Along with this expertise on environment, Ms. Grayson is past Chair of Jenner & Block’s Women’s Forum, an organization dedicated to fostering professional, social and personal growth opportunities for all women attorneys. She is on the Board of Directors for the National Conference of Women’s Bar Associations and the Coalition of Women’s Initiatives in Law. Ms. Grayson is also the first recipient of the Chicago Bar Association’s Alta May Hulett Award for her contributions to the advancement of women.
Gwen Jordan, , has a doctorate from the University of Illinois at Chicago. While at the University of Illinois at Chicago she researched and wrote for Women Building Chicago 1790-1990: A Biographical Dictionary published in 2001 by Indiana University Press, a project of the Chicago Area Women’s History Council. In 1998 she edited and compiled Bar None: 125 Years of Women Lawyers in Illinois for the Alliance for Women of the Chicago Bar Association. Research from this book plus yet unpublished work of Professor Jordan’s is the basis for our play “From Bonnets to Law Briefs” by Joan Morris.

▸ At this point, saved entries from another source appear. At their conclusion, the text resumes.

(** ** One task changes its reason at one endpoint *)

Lemma core_move x ts cur q eps i t t' q' e ep ep' :
  CoreInv x ts cur q eps -> ts !! i = Some t -> eps !! e = Some ep ->
  is_closed ep' = is_closed ep -> task_ok i t' -> (t_state t' = Running -> i = cur) ->
  t_state t' <> Dead -> NoDup q' -> (forall j, j <> i -> j ∈ q' <-> j ∈ q) ->
  (i ∈ q' <-> i <> TASK0_INDEX /\ t_state t' = Ready) ->
  (forall r, t_blocked_reason t = Some r -> reason_ep r = Some e) ->
  (forall r, t_blocked_reason t' = Some r -> reason_ep r = Some e /\ is_closed ep = false) ->
  ep_ok (upd_reason (reason_of ts) i (t_blocked_reason t')) e ep' ->
  (forall p e, t_blocked_reason t' = Some (IpcReply p e) -> sl_dead x <> Some p ->
     exists j tj, ts !! j = Some tj /\ t_id tj = p /\ j <> i /\ j <> TASK0_INDEX /\
       t_state tj <> Dead) ->
  CoreInv x (<[i := t']> ts) cur q' (<[e := ep']> eps).
Proof.
  intros Hci Ht He Hcl Hok Hrun Hd Hnd Hq Hqi Hr Hr' Hep Hp.
  pose proof (lookup_lt_Some _ _ _ Ht) as Hi.
  eapply core_update; try done.
  - rewrite length_insert. apply Hci.
  - intros e1 ep1 [(<- & <- & _)|[Hne He1]]%list_lookup_insert_Some.
    + eapply ep_ok_equiv; [|done]. intros j. by apply reason_of_upd.
    + eapply (ep_ok_other _ _ i); [| | |by apply (ci_eps _ _ _ _ _ Hci)].
      * intros j Hj. by rewrite reason_of_insert, decide_False.
      * rewrite (reason_of_lookup _ _ _ Ht). intros r Hre. rewrite (Hr r Hre). congruence.
      * rewrite reason_of_insert, decide_True by done. intros r Hre.
        destruct (Hr' r Hre) as [-> _]. congruence.
  - intros e1 ep1 [(<- & <- & _)|[Hne He1]]%list_lookup_insert_Some Hc1 Hx.
    + rewrite Hcl in Hc1. split; [by eauto|]. intros r Hre. destruct (Hr' r Hre). congruence.
    + split; [by eauto|]. intros r Hre. destruct (Hr' r Hre) as [-> _]. congruence.
Qed.

(** ** Executing on states that satisfy the invariant *)

Lemma bump_Ok (g : KernelCounters -> Z) f s :
  (g (counters s) < u64_max)%Z ->
  bump g f s = Ok (tt, {| s with counters := f (counters s) (g (counters s) + 1)%Z |}).
Proof. intros Hc. unfold bump. rewrite bind_get, u64_add_Ok by lia. done. Qed.

Lemma task_ok_fields i t t' :
  task_ok i t -> t_id t' = t_id t -> t_address_space_id t' = t_address_space_id t ->
  t_state t' = t_state t -> t_blocked_reason t' = t_blocked_reason t -> t_state t <> Dead ->
  (forall e, t_blocked_reason t = Some (IpcSend e) -> is_Some (t_pending_send_msg t')) ->
  (forall sc, t_pending_syscall t' = Some sc -> i <> TASK0_INDEX /\ syscall_ok sc) ->
  task_ok i t'.
Proof.
  intros [] Hid Has Hst Hre Hd Hps Hpc. split; rewrite ?Hid, ?Has, ?Hst, ?Hre; done.
Qed.

Lemma calm_fields t t' :
  t_runtime_ticks t' = t_runtime_ticks t -> t_time_slice_used t' = t_time_slice_used t ->
  t_state t' = t_state t -> t_priority t' = t_priority t -> calm t t'.
Proof. intros ? ? Hs ?. split; auto. by rewrite Hs. Qed.

(** The task updates of this file. *)
Definition with_reply (v : Z) (t : Task) : Task := {| t with t_last_reply := Some v |}.
Definition with_msg (v : Z) (t : Task) : Task := {| t with t_last_msg := Some v |}.
Definition with_send (m : option Z) (t : Task) : Task := {| t with t_pending_send_msg := m |}.

Section ipc_inv.
Context (kr : PhysFrame) (us : list PhysFrame).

Currently, Ms. Jordan is a visiting assistant professor at Northern Illinois University in the Department of Sociology. Her scholarly interests center on issues of race, gender, the law, and the legal profession. A current project of hers focuses on the intersection of race and gender within the legal profession. She uses critical race theory to examine the first two black women lawyers in Illinois.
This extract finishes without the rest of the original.